From the right, Lopez Obrador is slammed as a "populist" who will burden Mexico with new debts for his new social programs. From the left, critics, most notably Zapatista Subcomandante Marcos, blast Lopez Obrador for surrounding himself with people once close to former President Carlos Salinas de Gortari and not seriously challenging big capital.
Internationally, El Peje causes the Bush Administration discomfort. The candidate pledges to renegotiate the section of the North American Free Trade Agreement that allows the tariff-free importation of staple corn and bean products into Mexico beginning in 2008, and he promises to turn Mexican consulates in the United States into activist "legal agencies for the defense of migrants." Much to the dismay of the US elite, Lopez Obrador declares he will not open up Mexican oil fields to foreign investment.
El Peje will be hard to beat, hence the media blitz for President Fox's candidate, Felipe Calderon of the center-right National Action Party, and the president's own unprecedented activism promoting his administration's social programs, which Calderon dutifully promises he will maintain. Running second to Lopez Obrador in most polls, Calderon is making an energetic effort to overtake the frontrunner.
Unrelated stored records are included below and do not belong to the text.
(** * Byword legal intake: phone parsing and jurisdiction lookup

    A shallow embedding of [international_phone_system.py] and
    [main_international_manager.py], and the properties of the
    specification stated and settled against it.

    Conventions of the embedding.
    - A Python [str] is a [string]; each character stands for one code
      point below 256.  On that range the regular expression class [\d]
      is exactly the ten characters 0..9, and [str.lower] moves A..Z and
      the Latin-1 capitals down by 32.
    - A [dict] that is iterated ([.items()]) is an association list in
      insertion order; a [dict] that is only looked up is a [gmap].
    - [Optional[str]] is [option string]; a subscript that may raise
      [KeyError] returns [option]. *)

From Stdlib Require Import String Ascii NArith.
From stdpp Require Import gmap strings list.

Local Open Scope N_scope.
Local Open Scope nat_scope.
Local Open Scope stdpp_scope.

(** ** Python string primitives *)

Module Py.

(** [s.startswith(p)] *)
Fixpoint startswith (s p : string) {struct p} : bool :=
  match p, s with
  | EmptyString, _ => true
  | String _ _, EmptyString => false
  | String a p', String b s' => Ascii.eqb a b && startswith s' p'
  end.

(** [s[:k]] *)
Fixpoint take (k : nat) (s : string) : string :=
  match k, s with
  | S k', String c s' => String c (take k' s')
  | _, _ => EmptyString
  end.

(** [s[k:]] *)
Fixpoint drop (k : nat) (s : string) : string :=
  match k, s with
  | S k', String _ s' => drop k' s'
  | _, _ => s
  end.

(** [s[a:b]] for literal bounds [0 <= a <= b] *)
Definition slice (a b : nat) (s : string) : string := take (b - a) (drop a s).

(** [\d] on code points below 256 *)
Definition is_digit (c : ascii) : bool :=
  match c with
  | "0" | "1" | "2" | "3" | "4" | "5" | "6" | "7" | "8" | "9" => true
  | _ => false
  end%char.

Fixpoint filter (f : ascii → bool) (s : string) : string :=
  match s with
  | EmptyString => EmptyString
  | String c s' => if f c then String c (filter f s') else filter f s'
  end.

(** [re.sub(r'[^\d]', '', s)] *)
Definition strip_non_digits (s : string) : string := filter is_digit s.

(** [s.replace('+', '')] *)
Definition remove_plus (s : string) : string :=
  filter (λ c, negb (Ascii.eqb c "+")) s.

Definition between (lo hi n : N) : bool := ((lo <=? n) && (n <=? hi))%N.

Definition lower_char (c : ascii) : ascii :=
  let n := N_of_ascii c in
  if between 65 90 n || between 192 214 n || between 216 222 n
  then ascii_of_N (n + 32) else c.

(** [s.lower()] *)
Fixpoint lower (s : string) : string :=
  match s with
  | EmptyString => EmptyString
  | String c s' => String (lower_char c) (lower s')
  end.

(** [s.upper()].  The sharp s becomes two letters, as in Python.  The
    micro sign and y-diaeresis have capitals above 255; they are left
    in place, which like their capitals are not ASCII letters. *)
Fixpoint upper (s : string) : string :=
  match s with
  | EmptyString => EmptyString
  | String c s' =>
      let n := N_of_ascii c in
      if (n =? 223)%N then String "S" (String "S" (upper s'))
      else if between 97 122 n || between 224 246 n || between 248 254 n
      then String (ascii_of_N (n - 32)) (upper s')
      else String c (upper s')
  end.

(** [needle in hay] on strings *)
Fixpoint contains (hay needle : string) : bool :=
  startswith hay needle ||
  match hay with
  | EmptyString => false
  | String _ hay' => contains hay' needle
  end.

(** truthiness of a string, and of an optional string *)
Definition truthy (s : string) : bool := negb (String.eqb s "").

Definition truthy_opt (o : option string) : bool :=
  match o with Some s => truthy s | None => false end.

(** [x in xs] for a list of strings *)
Definition mem (x : string) (xs : list string) : bool :=
  existsb (String.eqb x) xs.

(** [d.get(k, "")] and [d[k]] on an insertion-ordered dict *)
Fixpoint assoc {V} (k : string) (d : list (string * V)) : option V :=
  match d with
  | [] => None
  | (k', v) :: d' => if String.eqb k' k then Some v else assoc k d'
  end.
Boasting a youthful gleam, the former Fox administration energy secretary portrays himself as the candidate of the "future," the leader of a new Mexico that will pull itself up to the top of global competition.
Yet as the swirling events outside the political race proper starkly demonstrate, Lopez Obrador and Calderon are not simply running against each other in this surreal election year. Forced to react to each new scandal, they are historically burdened with all the unresolved contradictions, whether they smack of political corruption or organized crime, like the Fox administration and those that preceded it. At this stage in the game, it's the unpredictability of the raging bull Pajarito that best symbolizes the election year.
Kent Paterson is a freelance journalist and author who divides his time between Mexico and the US Southwest.